Lemma join_printable sep l : printable sep = true → Forall all_printable l → all_printable (join sep l).
Proof.
  intros Hs. induction 1 as [|x [|y l] Hx _ IH]; [constructor|done|].
  rewrite join_cons. apply Forall_app. split; [done|]. by constructor.
Qed.

Lemma render_printable j : numbers_ok j → all_printable (render j).
Proof.
  induction j as [|b|t|s pl|l IH|l IH] using json_nested_ind; intros Hok.
  - by repeat constructor.
  - destruct b; by repeat constructor.
  - by eapply number_text_printable.
  - apply quoted_printable.
  - apply numbers_ok_arr in Hok. constructor; [done|]. apply Forall_app. split; [|by repeat constructor].
    apply join_printable, Forall_fmap; [done|]. rewrite Forall_forall in *. intros j Hj. by apply IH, Hok.
  - apply numbers_ok_obj in Hok. constructor; [done|]. apply Forall_app. split; [|by repeat constructor].
    apply join_printable, Forall_fmap; [done|]. rewrite Forall_forall in *. intros kj Hj.
    apply Forall_app. split; [apply quoted_printable|]. constructor; [done|]. by apply IH, Hok.
Qed.

Lemma render_valid j : numbers_ok j → Forall (fun r => valid_rune r = true) (render j).
Proof.
  intros Hj. eapply Forall_impl; [by apply render_printable|]. by intros r [? _]%andb_true_iff.
Qed.

Lemma list_max_ext {A} (f g : A → nat) l : Forall (fun x => f x = g x) l → list_max (f <$> l) = list_max (g <$> l).
Proof. intros Hl. f_equal. by apply Forall_fmap_ext. Qed.

Lemma depth_sanitize j : depth (sanitize j) = depth j.
Proof.
  induction j as [|b|t|s pl|l IH|l IH] using json_nested_ind; [done..| |]; cbn [sanitize depth]; f_equal;
    rewrite <- list_fmap_compose; by apply list_max_ext.
Qed.

(** What is written reads back, and no more fuel is needed than the reader
    takes: every string comes back with the bytes that are not UTF-8 replaced. *)
Lemma Parse_json_text j :
  numbers_ok j → (depth j ≤ maxNestingDepth)%nat → Parse (json_text j) = Some (sanitize j).
Proof.
  intros Hok Hd. unfold Parse, json_text. rewrite runes_flat_all by by apply render_valid.
  rewrite <- (app_nil_r (render j)) at 2. rewrite read_value_render by (done || (unfold read_fuel; lia)).
  cbn [mbind option_bind]. rewrite depth_sanitize, bool_decide_eq_true_2 by done.
  by apply Nat.leb_le in Hd as ->.
Qed.
(* ===== verification/Model.v ===== *)
(** * Domain model: vehicles and flexibility signals

    Models [core/model/vehicle.go] and [core/model/signal.go]. *)

From S2P Require Import Prelude Num GoTime.
From stdpp Require Import base gmap strings list.
From Stdlib Require Import ZArith QArith Qabs Qminmax Lqa Lia.

#[local] Open Scope Z_scope.

(** ** Signals *)

(** [type SignalType int]: any integer is a value of the type. *)
Abbreviation SignalType := Z (only parsing).

Definition SignalFCR : SignalType := 0.
Definition SignalAFRR : SignalType := 1.
Definition SignalMA : SignalType := 2.
Definition SignalNEBEF : SignalType := 3.
Definition SignalEcoWatt : SignalType := 4.

Definition SignalType_String (t : SignalType) : string :=
  if t =? SignalFCR then "FCR"
  else if t =? SignalAFRR then "aFRR"
  else if t =? SignalMA then "MA"
  else if t =? SignalNEBEF then "NEBEF"
  else if t =? SignalEcoWatt then "EcoWatt"
  else "unknown".

Record FlexibilitySignal (F : Type) := MkSignal {
  sig_Type : SignalType;
  PowerKW : F;
  sig_Duration : Duration;
  Timestamp : Time
}.
Arguments MkSignal {F}.
Arguments sig_Type {F}.
Arguments PowerKW {F}.
Arguments sig_Duration {F}.
Arguments Timestamp {F}.

Definition IsStrict {F} (s : FlexibilitySignal F) : bool := sig_Type s =? SignalFCR.

(** ** Vehicles *)

Record UserProfile (F : Type) := MkUserProfile {
  ExpectedDeparture : Time;
  HistoricalUsage : list F
}.
Arguments MkUserProfile {F}.
Arguments ExpectedDeparture {F}.
Arguments HistoricalUsage {F}.

Record Vehicle (F : Type) := MkVehicle {
  ID : string;
  SoC : F;
  IsV2G : bool;
  MaxPower : F;
  BatteryKWh : F;
  Available : bool;
  Charging : bool;
  Priority : bool;
  Departure : Time;
  MinSoC : F;
  Profile : UserProfile F;
  Metadata : gmap string string;
  Segment : string;
  AvailabilityProb : F;
  DegradationFactor : F
}.
Arguments MkVehicle {F}.
Arguments ID {F}.
Arguments SoC {F}.
Arguments IsV2G {F}.
Arguments MaxPower {F}.
Arguments BatteryKWh {F}.
Arguments Available {F}.
Arguments Charging {F}.
Arguments Priority {F}.
Arguments Departure {F}.
Arguments MinSoC {F}.
Arguments Profile {F}.
Arguments Metadata {F}.
Arguments Segment {F}.
Arguments AvailabilityProb {F}.
Arguments DegradationFactor {F}.

Section vehicle.
Context {F : Type} `{Num F}.
Implicit Types v : Vehicle F.
#[local] Open Scope num_scope.

(** The Go zero value, from which composite literals are built. *)
Definition vehicle_zero : Vehicle F :=
  MkVehicle "" n0 false n0 n0 false false false time_zero n0
    (MkUserProfile time_zero []) ∅ "" n0 n0.

(** Assignments to single fields. *)
Definition set_AvailabilityProb (p : F) v : Vehicle F :=
  MkVehicle (ID v) (SoC v) (IsV2G v) (MaxPower v) (BatteryKWh v) (Available v)
    (Charging v) (Priority v) (Departure v) (MinSoC v) (Profile v) (Metadata v)
    (Segment v) p (DegradationFactor v).

Definition set_SoC (s : F) v : Vehicle F :=
  MkVehicle (ID v) s (IsV2G v) (MaxPower v) (BatteryKWh v) (Available v)
    (Charging v) (Priority v) (Departure v) (MinSoC v) (Profile v) (Metadata v)
    (Segment v) (AvailabilityProb v) (DegradationFactor v).

(** [Validate]: [inr tt] is a nil error. *)
Definition Validate v : string + unit :=
  if BatteryKWh v <=? n0 then inl "battery capacity must be positive"
  else inr tt.

Definition CanProvidePower v (power : F) : bool :=
  IsV2G v && Available v && (SoC v >=? MinSoC v) && (MaxPower v >=? power).

Definition CanReduceCharge v : bool := Charging v && negb (Priority v).

Definition EffectiveCapacity v (current : F) : F :=
  let min := MinSoC v in
  let min := if min =? n0 then 3 // 10 else min in
  if SoC v <? min then n0 else
  let avail := AvailabilityProb v in
  let avail := if avail =? n0 then n1 else avail in
  let avail := nmax n0 (nmin avail n1) in
  let degr := nmax n0 (nmin (DegradationFactor v) n1) in
  let cap := MaxPower v * (n1 - degr) - current in
  if cap <=? n0 then n0 else
  cap * (SoC v * avail).
End vehicle.

(** A vehicle whose physical quantities are in the ranges the struct's comments
    state. *)
Definition vehicle_wf (v : Vehicle Q) : Prop :=
  (0 <= SoC v <= 1)%Q ∧ (0 <= MaxPower v)%Q ∧ (0 <= BatteryKWh v)%Q ∧
  (0 <= MinSoC v <= 1)%Q ∧ (0 <= AvailabilityProb v <= 1)%Q ∧
  (0 <= DegradationFactor v <= 1)%Q.

Lemma clamp01_Q (x : Q) : (0 <= Qmax 0 (Qmin x 1) <= 1)%Q.
Proof.
  split; [apply Q.le_max_l|].
  apply Q.max_lub; [lra|]. apply Q.le_min_r.
Qed.

(** The capacity a fallback may add to [current] is never negative, and on top
    of [current] it stays within what degradation leaves of [MaxPower]. *)
Lemma EffectiveCapacity_bounds (v : Vehicle Q) (current : Q) :
  vehicle_wf v →
  (0 <= EffectiveCapacity v current)%Q ∧
  (EffectiveCapacity v current == 0 ∨
   current + EffectiveCapacity v current <= MaxPower v)%Q.
Proof.
  intros (HSoC & HMax & _ & _ & _ & _). unfold EffectiveCapacity. num_Q.
  set (avail := Qmax 0 (Qmin (if Qeq_bool (AvailabilityProb v) 0 then _ else _) 1)).
  set (degr := Qmax 0 (Qmin (DegradationFactor v) 1)).
  pose proof (clamp01_Q (if Qeq_bool (AvailabilityProb v) 0 then 1 # 1 else AvailabilityProb v)) as Ha.
  pose proof (clamp01_Q (DegradationFactor v)) as Hd.
  change (0 <= avail <= 1)%Q in Ha. change (0 <= degr <= 1)%Q in Hd.
  destruct (Qltb _ _); [split; [lra|left; lra]|].
  q_case; [split; [lra|left; lra]|].
  set (cap := (MaxPower v * ((1 # 1) - degr) - current)%Q) in *.
  assert (0 <= SoC v * avail <= 1)%Q by nra.
  split; [nra|right]. unfold cap in *. nra.
Qed.
(** For a negative request every vehicle is assigned exactly
    [PowerKW / len(vehicles)]: [MaxPower] does not limit the magnitude. *)
Theorem EqualDispatch_negative (vehicles : list (Vehicle Q)) (signal : FlexibilitySignal Q)
    (Hmax : Forall (fun v => 0 <= MaxPower v) vehicles)
    (HP : PowerKW signal < 0) :
  ∃ m, EqualDispatch vehicles signal = Some m ∧
    ∀ v, v ∈ vehicles →
      m !! ID v = Some (PowerKW signal / inject_Z (Z.of_nat (length vehicles))).
Proof.
  unfold EqualDispatch. destruct vehicles as [|v0 vs0]; cbn [length Nat.eqb].
  { exists ∅. split; [done|]. intros v Hv. by apply not_elem_of_nil in Hv. }
  set (vs := v0 :: vs0) in *. num_Q. change (S (length vs0)) with (length vs).
  set (share := PowerKW signal / inject_Z (Z.of_nat (length vs))).
  assert (0 < inject_Z (Z.of_nat (length vs))) as Hn.
  { change 0 with (inject_Z 0). rewrite <- Zlt_Qlt. cbn. lia. }
  assert (owed share vs == PowerKW signal) as Howed by (unfold owed, share; field; lra).
  assert (share < 0) by (unfold share; apply Qlt_shift_div_r; lra).
  rewrite equal_first_negative by done.
  pose proof (foldl_sub_share share vs (PowerKW signal)) as Hrem.
  set (rem := foldl _ (PowerKW signal) vs) in *.
  set (m := foldl _ ∅ vs). exists m. split.
  - subst vs. cbn [equal_loop length]. num_Q. destruct (Qltb_spec (0 # 1) rem); [lra|done].
  - intros v Hv. unfold m. rewrite foldl_insert_share, decide_True; [done|].
    by apply list_elem_of_fmap_2.
Qed.
(** The loop of [Dispatch] runs at most [MaxRounds] times, whatever the
    numbers are. *)
Lemma SmartDispatch_total fuel d (vehicles : list (Vehicle F))
    (signal : FlexibilitySignal F)
    (Hmax : sd_MaxRounds d ≠ 0) (Hfuel : sd_MaxRounds d <= Z.of_nat fuel) :
  is_Some (SmartDispatch fuel d vehicles signal).
Proof.
  unfold SmartDispatch. destruct (_ || _); [by eexists|].
  destruct (buildCandidates _ _ _ _) as [list excluded].
  destruct (Nat.eqb _ _); [by eexists|].
  destruct (smart_loop_total fuel (sd_MaxRounds d) 0 (signal_sign signal) list
    (weight_sum list) (nabs (PowerKW signal)) ∅) as [m Hm]; [done|lia|].
  cbn. rewrite Hm. by eexists.
Qed.

(** In every arithmetic, binary64 with its NaNs included: a dispatcher whose
    [MaxRounds] is not 0 returns within [MaxRounds] rounds (none if it is
    negative), for every fleet and every request. *)
Theorem SmartDispatch_returns d (vehicles : list (Vehicle F)) (signal : FlexibilitySignal F)
    (Hmax : sd_MaxRounds d ≠ 0) :
  ∃ m d', SmartDispatch (Z.to_nat (sd_MaxRounds d)) d vehicles signal = Some (m, d').
Proof.
  destruct (SmartDispatch_total (Z.to_nat (sd_MaxRounds d)) d vehicles signal) as [[m d'] Hm];
    [done|lia|]. by exists m, d'.
Qed.
Lemma dispatchSegment_dom `{!MapRange} fuel vs signal cfg m id :
  dispatchSegment simplex fuel vs signal cfg = Some m → id ∈ dom m → id ∈ ID <$> vs.
Proof.
  unfold dispatchSegment. set (sd := applyWeights _ _).
  case_bool_decide.
  - destruct (seg_Fallback cfg).
    + destruct (DispatchStrict _ _ _ _) as [[[asn err] d1]|] eqn:Hs; [|done]. cbn.
      destruct err as [e|].
      * intros ([m1 d2] & Hm & ->)%fmap_Some. by eapply SmartDispatch_dom.
      * intros [= <-]. destruct asn; [|set_solver]. by eapply DispatchStrict_dom.
    + intros ([m1 d2] & Hm & ->)%fmap_Some. by eapply LPDispatch_dom.
  - intros ([m1 d2] & Hm & ->)%fmap_Some. by eapply SmartDispatch_dom.
Qed.

(** Vehicles with distinct identifiers: the segments do not overlap, so each
    identifier keeps what its own segment's dispatch gave it. *)
Definition groups_disjoint (groups : list (string * list (Vehicle F))) : Prop :=
  ∀ i j seg vs seg' vs', groups !! i = Some (seg, vs) → groups !! j = Some (seg', vs') →
    i ≠ j → ∀ id, id ∈ ID <$> vs → id ∈ ID <$> vs' → False.

Lemma groups_disjoint_cons seg vs groups :
  groups_disjoint ((seg, vs) :: groups) →
  groups_disjoint groups ∧
  ∀ seg' vs' id, (seg', vs') ∈ groups → id ∈ ID <$> vs → id ∈ ID <$> vs' → False.
Proof.
  intros Hd. split.
  - intros i j ? ? ? ? Hi Hj Hne. eapply (Hd (S i) (S j)); cbn; eauto.
  - intros seg' vs' id [j Hj]%list_elem_of_lookup. by eapply (Hd O (S j)); cbn.
Qed.
(* ===== verification/VehicleStatus.v ===== *)
(** * The vehicle status store

    Models [core/vehiclestatus/store.go] and the query of
    [api/vehicles/handler.go]: what is known of every vehicle, by identifier. *)

From S2P Require Import Prelude Num GoTime Model PowerMap.
From stdpp Require Import base gmap strings list sorting.
From Stdlib Require Import ZArith.

Record TimeWindow := MkWindow { tw_Start : Time; tw_End : Time }.

Record LastDispatch (F : Type) := MkLastDispatch {
  ld_SignalType : string;
  ld_TargetPower : F;
  ld_VehiclesSelected : list string;
  ld_Timestamp : Time
}.
Arguments MkLastDispatch {F}.
Arguments ld_SignalType {F}.
Arguments ld_TargetPower {F}.
Arguments ld_VehiclesSelected {F}.
Arguments ld_Timestamp {F}.

Record Status (F : Type) := MkStatus {
  st_VehicleID : string;
  st_FleetID : string;
  st_Site : string;
  st_Cluster : string;
  st_CurrentStatus : string;
  st_ForecastedPluginWindow : TimeWindow;
  st_ForecastedSoC : gmap string F;
  st_NextDispatchWindow : TimeWindow;
  st_LastDispatchDecision : LastDispatch F
}.
Arguments MkStatus {F}.
Arguments st_VehicleID {F}.
Arguments st_FleetID {F}.
Arguments st_Site {F}.
Arguments st_Cluster {F}.
Arguments st_CurrentStatus {F}.
Arguments st_ForecastedPluginWindow {F}.
Arguments st_ForecastedSoC {F}.
Arguments st_NextDispatchWindow {F}.
Arguments st_LastDispatchDecision {F}.

Record StatusFilter := MkStatusFilter { sf_FleetID : string; sf_Site : string; sf_Cluster : string }.

(** [MemoryStore.data]; the lock makes every operation atomic. *)
Abbreviation MemoryStore F := (gmap string (Status F)).

Section store.
Context {F : Type} `{Num F} `{!MapRange}.

Definition NewMemoryStore : MemoryStore F := ∅.

Definition status_zero : Status F :=
  let w := MkWindow time_zero time_zero in
  MkStatus "" "" "" "" "" w ∅ w (MkLastDispatch "" n0 [] time_zero).

Definition StatusSet (s : MemoryStore F) (st : Status F) : MemoryStore F :=
  <[st_VehicleID st := st]> s.

Definition RecordDispatch (s : MemoryStore F) (id : string) (dec : LastDispatch F) :
    MemoryStore F :=
  let st := default status_zero (s !! id) in
  let vid := if bool_decide (st_VehicleID st = "") then id else st_VehicleID st in
  <[id := MkStatus vid (st_FleetID st) (st_Site st) (st_Cluster st) "dispatched"
            (st_ForecastedPluginWindow st) (st_ForecastedSoC st)
            (st_NextDispatchWindow st) dec]> s.

(** The three [continue] guards: a field that is set must match. *)
Definition status_match (f : StatusFilter) (st : Status F) : bool :=
  (bool_decide (sf_FleetID f = "") || bool_decide (st_FleetID st = sf_FleetID f)) &&
  (bool_decide (sf_Site f = "") || bool_decide (st_Site st = sf_Site f)) &&
  (bool_decide (sf_Cluster f = "") || bool_decide (st_Cluster st = sf_Cluster f)).

Definition StatusList (s : MemoryStore F) (f : StatusFilter) : list (Status F) :=
  sort_by st_VehicleID (List.filter (status_match f) (range_map s).*2).

(** Every entry is stored under its own identifier. *)
Definition store_wf (s : MemoryStore F) : Prop :=
  ∀ k st, s !! k = Some st → st_VehicleID st = k.

Lemma store_wf_new : store_wf NewMemoryStore.
Proof. by intros k st. Qed.

Lemma store_wf_set s st : store_wf s → store_wf (StatusSet s st).
Proof.
  intros Hs k st'. unfold StatusSet. rewrite lookup_insert. case_decide; [by intros [= <-]|apply Hs].
Qed.

Lemma store_wf_record s id dec : store_wf s → store_wf (RecordDispatch s id dec).
Proof.
  intros Hs k st'. unfold RecordDispatch. rewrite lookup_insert. case_decide; [|apply Hs].
  subst k. intros [= <-]. cbn. case_bool_decide as Hid; [done|].
  destruct (s !! id) as [st|] eqn:Hst; [by apply Hs|done].
Qed.

Lemma elem_of_StatusList s f st :
  st ∈ StatusList s f ↔ (∃ k, s !! k = Some st) ∧ status_match f st = true.
Proof.
  unfold StatusList. rewrite sort_key_perm, elem_of_List_filter, list_elem_of_fmap. split.
  - intros [([k st'] & -> & Hin%elem_of_range) Hm]. eauto.
  - intros [[k Hk] Hm]. split; [|done]. exists (k, st). by rewrite elem_of_range.
Qed.
End store.

(** ** Reachable stores *)

Section reachable.
Context {F : Type} `{Num F}.

Inductive store_step : MemoryStore F → MemoryStore F → Prop :=
| step_Set s st : store_step s (StatusSet s st)
| step_RecordDispatch s id dec : store_step s (RecordDispatch s id dec).

Lemma store_wf_reachable s : rtc store_step NewMemoryStore s → store_wf s.
Proof.
  revert s. apply rtc_ind_r; [apply store_wf_new|].
  intros s1 s2 _ Hst IH. destruct Hst; auto using store_wf_set, store_wf_record.
Qed.

Lemma status_keys_NoDup `{!MapRange} (s : MemoryStore F) (g : Status F → bool) :
  store_wf s → NoDup (st_VehicleID <$> List.filter g (range_map s).*2).
Proof.
  intros Hs. eapply NoDup_fmap_sublist; [apply List_filter_sublist|].
  assert (st_VehicleID <$> (range_map s).*2 = (range_map s).*1) as ->;
    [|auto with v2g].
  rewrite <- list_fmap_compose. apply list_fmap_ext.
  intros i [k st] Hi%list_elem_of_lookup_2. apply elem_of_range in Hi. by apply Hs.
Qed.

(** Whatever was stored, [List] returns every status that matches the filter
    exactly once, sorted by vehicle, and the same list for every order in
    which Go iterates over the map. *)
Theorem StatusList_spec (R1 R2 : MapRange) (s : MemoryStore F) (f : StatusFilter)
    (Hreach : rtc store_step NewMemoryStore s) :
  NoDup (st_VehicleID <$> StatusList (H0 := R1) s f) ∧
  StronglySorted (fun x y => String.le (st_VehicleID x) (st_VehicleID y))
    (StatusList (H0 := R1) s f) ∧
  (∀ st, st ∈ StatusList (H0 := R1) s f ↔
     s !! st_VehicleID st = Some st ∧ status_match f st = true) ∧
  StatusList (H0 := R1) s f = StatusList (H0 := R2) s f.
Proof.
  apply store_wf_reachable in Hreach as Hs. split_and!.
  - unfold StatusList. rewrite sort_key_perm. by apply status_keys_NoDup.
  - apply (sort_key_sorted String.le).
  - intros st. rewrite elem_of_StatusList. split.
    + intros [[k Hk] Hm]. by rewrite (Hs k st Hk).
    + intros [Hk Hm]. eauto.
  - apply (sort_key_unique String.le); [by apply status_keys_NoDup|].
    apply List_filter_perm. by rewrite !range_map_perm.
Qed.
End reachable.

--------

Only the lines above that include the word "local" belong in the answer; copy each one.

Answer section:
#[local] Open Scope Z_scope.
#[local] Open Scope num_scope.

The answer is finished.